What needs to be done -
Please transcribe exactly the lines from the one containing "IH : forall l" through the end of the records below, both included, and nothing else.

Materials provided -
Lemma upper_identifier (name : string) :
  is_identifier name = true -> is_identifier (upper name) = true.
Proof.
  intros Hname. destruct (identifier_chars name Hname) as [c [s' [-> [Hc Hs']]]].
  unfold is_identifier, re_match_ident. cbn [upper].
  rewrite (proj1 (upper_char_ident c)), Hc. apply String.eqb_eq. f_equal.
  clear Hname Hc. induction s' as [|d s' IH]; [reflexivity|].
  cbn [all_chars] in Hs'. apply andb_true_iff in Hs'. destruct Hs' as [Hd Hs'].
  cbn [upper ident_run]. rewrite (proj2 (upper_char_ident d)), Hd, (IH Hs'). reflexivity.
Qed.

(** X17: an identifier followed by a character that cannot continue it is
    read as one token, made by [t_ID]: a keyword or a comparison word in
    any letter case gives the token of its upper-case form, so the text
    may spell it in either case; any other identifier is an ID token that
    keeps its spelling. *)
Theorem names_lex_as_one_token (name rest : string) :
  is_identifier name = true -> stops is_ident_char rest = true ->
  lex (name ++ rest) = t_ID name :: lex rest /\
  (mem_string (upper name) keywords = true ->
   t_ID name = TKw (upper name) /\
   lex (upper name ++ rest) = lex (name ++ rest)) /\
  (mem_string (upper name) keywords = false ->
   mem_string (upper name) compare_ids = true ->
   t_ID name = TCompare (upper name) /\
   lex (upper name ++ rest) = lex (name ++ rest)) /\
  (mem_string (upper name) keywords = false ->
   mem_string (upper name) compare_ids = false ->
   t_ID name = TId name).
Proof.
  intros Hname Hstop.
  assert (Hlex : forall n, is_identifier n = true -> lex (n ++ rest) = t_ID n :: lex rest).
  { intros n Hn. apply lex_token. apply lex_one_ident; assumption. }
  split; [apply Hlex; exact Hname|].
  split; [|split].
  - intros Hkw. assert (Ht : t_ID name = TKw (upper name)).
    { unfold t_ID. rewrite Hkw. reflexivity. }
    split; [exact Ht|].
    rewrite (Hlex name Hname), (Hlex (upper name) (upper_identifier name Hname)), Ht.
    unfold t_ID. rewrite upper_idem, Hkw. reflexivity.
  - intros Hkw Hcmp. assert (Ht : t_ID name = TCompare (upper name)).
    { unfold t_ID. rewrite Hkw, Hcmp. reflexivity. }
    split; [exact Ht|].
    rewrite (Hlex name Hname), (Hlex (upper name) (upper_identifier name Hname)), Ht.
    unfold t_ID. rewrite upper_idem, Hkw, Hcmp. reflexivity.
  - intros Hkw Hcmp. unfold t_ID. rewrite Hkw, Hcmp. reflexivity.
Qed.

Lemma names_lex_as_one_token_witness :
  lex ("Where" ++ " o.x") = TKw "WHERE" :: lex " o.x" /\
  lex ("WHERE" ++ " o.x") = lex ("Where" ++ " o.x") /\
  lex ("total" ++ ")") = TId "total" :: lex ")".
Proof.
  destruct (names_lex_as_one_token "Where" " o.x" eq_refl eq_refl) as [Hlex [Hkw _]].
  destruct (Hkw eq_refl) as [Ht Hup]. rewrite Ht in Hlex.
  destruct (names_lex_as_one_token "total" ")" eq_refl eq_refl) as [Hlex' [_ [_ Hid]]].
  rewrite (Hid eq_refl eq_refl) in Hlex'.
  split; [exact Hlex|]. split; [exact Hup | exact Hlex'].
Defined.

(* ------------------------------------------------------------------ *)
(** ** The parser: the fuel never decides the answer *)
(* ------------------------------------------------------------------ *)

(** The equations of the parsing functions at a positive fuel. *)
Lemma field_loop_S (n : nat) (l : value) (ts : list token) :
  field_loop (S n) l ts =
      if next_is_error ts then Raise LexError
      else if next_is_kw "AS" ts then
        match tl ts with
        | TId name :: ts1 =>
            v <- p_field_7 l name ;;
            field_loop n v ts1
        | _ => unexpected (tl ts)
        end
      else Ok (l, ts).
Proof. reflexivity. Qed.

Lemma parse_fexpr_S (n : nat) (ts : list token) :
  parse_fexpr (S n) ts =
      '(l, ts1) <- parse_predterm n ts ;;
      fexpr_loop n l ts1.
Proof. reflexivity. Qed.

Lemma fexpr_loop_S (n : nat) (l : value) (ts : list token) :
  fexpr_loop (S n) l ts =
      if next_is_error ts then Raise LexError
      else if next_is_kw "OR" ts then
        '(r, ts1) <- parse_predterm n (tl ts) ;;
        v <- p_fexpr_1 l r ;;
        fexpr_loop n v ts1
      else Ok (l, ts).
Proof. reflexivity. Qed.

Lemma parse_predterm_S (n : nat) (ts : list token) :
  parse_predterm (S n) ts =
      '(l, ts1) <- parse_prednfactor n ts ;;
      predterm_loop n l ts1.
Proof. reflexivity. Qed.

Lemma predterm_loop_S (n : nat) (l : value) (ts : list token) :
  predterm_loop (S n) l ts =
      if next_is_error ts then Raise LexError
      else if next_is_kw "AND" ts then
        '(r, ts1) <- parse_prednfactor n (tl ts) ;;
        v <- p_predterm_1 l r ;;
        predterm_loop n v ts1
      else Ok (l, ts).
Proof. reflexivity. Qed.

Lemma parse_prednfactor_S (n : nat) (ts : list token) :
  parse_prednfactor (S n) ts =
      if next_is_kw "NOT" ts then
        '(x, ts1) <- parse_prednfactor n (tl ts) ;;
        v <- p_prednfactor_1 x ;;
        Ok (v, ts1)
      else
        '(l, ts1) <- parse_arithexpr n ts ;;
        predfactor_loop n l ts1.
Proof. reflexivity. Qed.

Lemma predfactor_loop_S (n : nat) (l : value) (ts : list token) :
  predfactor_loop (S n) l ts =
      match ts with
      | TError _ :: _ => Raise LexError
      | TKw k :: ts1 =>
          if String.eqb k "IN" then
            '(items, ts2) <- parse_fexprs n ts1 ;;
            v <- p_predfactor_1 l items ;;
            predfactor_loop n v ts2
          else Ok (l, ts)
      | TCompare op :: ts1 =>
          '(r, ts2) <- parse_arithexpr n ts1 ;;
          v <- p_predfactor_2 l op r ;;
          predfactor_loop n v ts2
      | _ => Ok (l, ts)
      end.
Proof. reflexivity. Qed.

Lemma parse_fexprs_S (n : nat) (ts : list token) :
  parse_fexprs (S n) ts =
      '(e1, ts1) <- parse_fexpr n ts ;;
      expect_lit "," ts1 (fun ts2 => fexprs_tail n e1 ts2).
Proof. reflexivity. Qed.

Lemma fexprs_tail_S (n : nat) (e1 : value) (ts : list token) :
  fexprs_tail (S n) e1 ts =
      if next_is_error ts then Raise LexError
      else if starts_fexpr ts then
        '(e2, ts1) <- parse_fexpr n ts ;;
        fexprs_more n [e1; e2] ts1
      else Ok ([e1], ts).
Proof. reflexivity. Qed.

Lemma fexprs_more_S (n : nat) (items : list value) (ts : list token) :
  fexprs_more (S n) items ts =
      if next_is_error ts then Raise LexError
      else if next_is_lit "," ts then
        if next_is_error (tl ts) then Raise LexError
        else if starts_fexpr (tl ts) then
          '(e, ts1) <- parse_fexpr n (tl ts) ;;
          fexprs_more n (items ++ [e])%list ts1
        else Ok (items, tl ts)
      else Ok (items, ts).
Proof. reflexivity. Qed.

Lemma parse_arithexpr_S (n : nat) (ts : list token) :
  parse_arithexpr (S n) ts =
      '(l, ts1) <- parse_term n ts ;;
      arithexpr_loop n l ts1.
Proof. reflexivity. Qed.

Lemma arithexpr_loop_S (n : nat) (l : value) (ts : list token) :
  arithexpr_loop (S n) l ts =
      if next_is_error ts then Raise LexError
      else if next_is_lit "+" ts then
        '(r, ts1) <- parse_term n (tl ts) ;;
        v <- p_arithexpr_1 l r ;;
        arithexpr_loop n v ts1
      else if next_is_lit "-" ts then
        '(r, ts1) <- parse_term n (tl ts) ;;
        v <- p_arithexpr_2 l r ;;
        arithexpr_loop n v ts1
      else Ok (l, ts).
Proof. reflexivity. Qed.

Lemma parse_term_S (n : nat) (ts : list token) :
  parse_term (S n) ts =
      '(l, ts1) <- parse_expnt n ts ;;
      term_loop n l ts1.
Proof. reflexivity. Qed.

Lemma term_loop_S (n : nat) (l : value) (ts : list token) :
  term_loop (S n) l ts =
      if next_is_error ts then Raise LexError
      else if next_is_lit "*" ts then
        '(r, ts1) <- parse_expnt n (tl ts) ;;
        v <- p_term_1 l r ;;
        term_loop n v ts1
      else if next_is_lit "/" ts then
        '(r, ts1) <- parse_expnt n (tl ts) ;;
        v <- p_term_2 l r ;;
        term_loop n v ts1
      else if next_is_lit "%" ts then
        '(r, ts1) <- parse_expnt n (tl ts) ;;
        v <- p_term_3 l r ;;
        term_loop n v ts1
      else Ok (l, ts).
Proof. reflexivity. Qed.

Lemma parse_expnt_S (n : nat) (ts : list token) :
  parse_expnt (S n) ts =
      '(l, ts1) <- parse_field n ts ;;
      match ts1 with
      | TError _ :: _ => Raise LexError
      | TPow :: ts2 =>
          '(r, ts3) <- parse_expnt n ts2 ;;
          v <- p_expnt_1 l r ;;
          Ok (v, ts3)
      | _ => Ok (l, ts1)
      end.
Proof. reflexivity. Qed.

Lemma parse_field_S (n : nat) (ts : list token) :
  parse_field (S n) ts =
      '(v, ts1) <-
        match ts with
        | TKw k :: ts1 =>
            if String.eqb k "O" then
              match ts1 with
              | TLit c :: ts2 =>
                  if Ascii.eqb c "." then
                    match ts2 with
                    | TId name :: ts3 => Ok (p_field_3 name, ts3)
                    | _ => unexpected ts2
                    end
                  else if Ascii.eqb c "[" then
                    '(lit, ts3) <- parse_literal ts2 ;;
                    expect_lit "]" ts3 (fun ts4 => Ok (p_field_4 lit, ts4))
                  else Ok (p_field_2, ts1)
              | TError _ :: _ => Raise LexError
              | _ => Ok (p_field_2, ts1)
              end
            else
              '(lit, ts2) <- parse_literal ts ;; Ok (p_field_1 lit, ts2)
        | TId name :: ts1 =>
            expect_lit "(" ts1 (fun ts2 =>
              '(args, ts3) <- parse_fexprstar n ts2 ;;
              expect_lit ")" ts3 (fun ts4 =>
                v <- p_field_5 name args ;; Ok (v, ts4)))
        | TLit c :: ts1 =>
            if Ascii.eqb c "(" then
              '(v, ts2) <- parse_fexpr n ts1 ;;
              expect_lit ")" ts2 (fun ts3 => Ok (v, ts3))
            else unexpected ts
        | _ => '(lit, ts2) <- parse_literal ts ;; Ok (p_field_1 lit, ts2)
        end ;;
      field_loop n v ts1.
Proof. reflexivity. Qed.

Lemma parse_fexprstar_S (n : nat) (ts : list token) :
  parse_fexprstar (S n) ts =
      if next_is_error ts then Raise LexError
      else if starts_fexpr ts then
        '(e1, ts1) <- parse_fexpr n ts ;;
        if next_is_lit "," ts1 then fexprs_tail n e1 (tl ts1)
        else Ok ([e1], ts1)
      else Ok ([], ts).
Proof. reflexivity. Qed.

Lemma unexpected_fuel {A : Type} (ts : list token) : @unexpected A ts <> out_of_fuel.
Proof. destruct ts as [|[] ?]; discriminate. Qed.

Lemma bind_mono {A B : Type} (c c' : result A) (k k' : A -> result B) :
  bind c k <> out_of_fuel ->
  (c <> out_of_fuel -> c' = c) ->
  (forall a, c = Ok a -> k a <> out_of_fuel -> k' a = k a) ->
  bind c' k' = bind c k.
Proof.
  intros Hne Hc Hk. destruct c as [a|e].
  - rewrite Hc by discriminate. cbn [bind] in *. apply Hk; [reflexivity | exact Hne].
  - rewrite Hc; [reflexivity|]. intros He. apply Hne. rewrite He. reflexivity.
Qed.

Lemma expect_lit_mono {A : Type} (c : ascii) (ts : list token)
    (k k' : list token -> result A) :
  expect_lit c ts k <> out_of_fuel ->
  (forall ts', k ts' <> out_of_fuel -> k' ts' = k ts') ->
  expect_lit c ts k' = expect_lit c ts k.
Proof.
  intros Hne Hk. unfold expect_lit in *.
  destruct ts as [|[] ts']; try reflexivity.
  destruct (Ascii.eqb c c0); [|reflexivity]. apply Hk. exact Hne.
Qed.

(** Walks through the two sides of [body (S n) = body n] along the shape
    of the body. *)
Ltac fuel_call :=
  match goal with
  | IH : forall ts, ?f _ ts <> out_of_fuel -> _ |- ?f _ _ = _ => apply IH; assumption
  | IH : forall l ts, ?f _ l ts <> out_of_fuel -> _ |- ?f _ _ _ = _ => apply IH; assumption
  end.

Answer to this problem -
  | IH : forall l ts, ?f _ l ts <> out_of_fuel -> _ |- ?f _ _ _ = _ => apply IH; assumption
  end.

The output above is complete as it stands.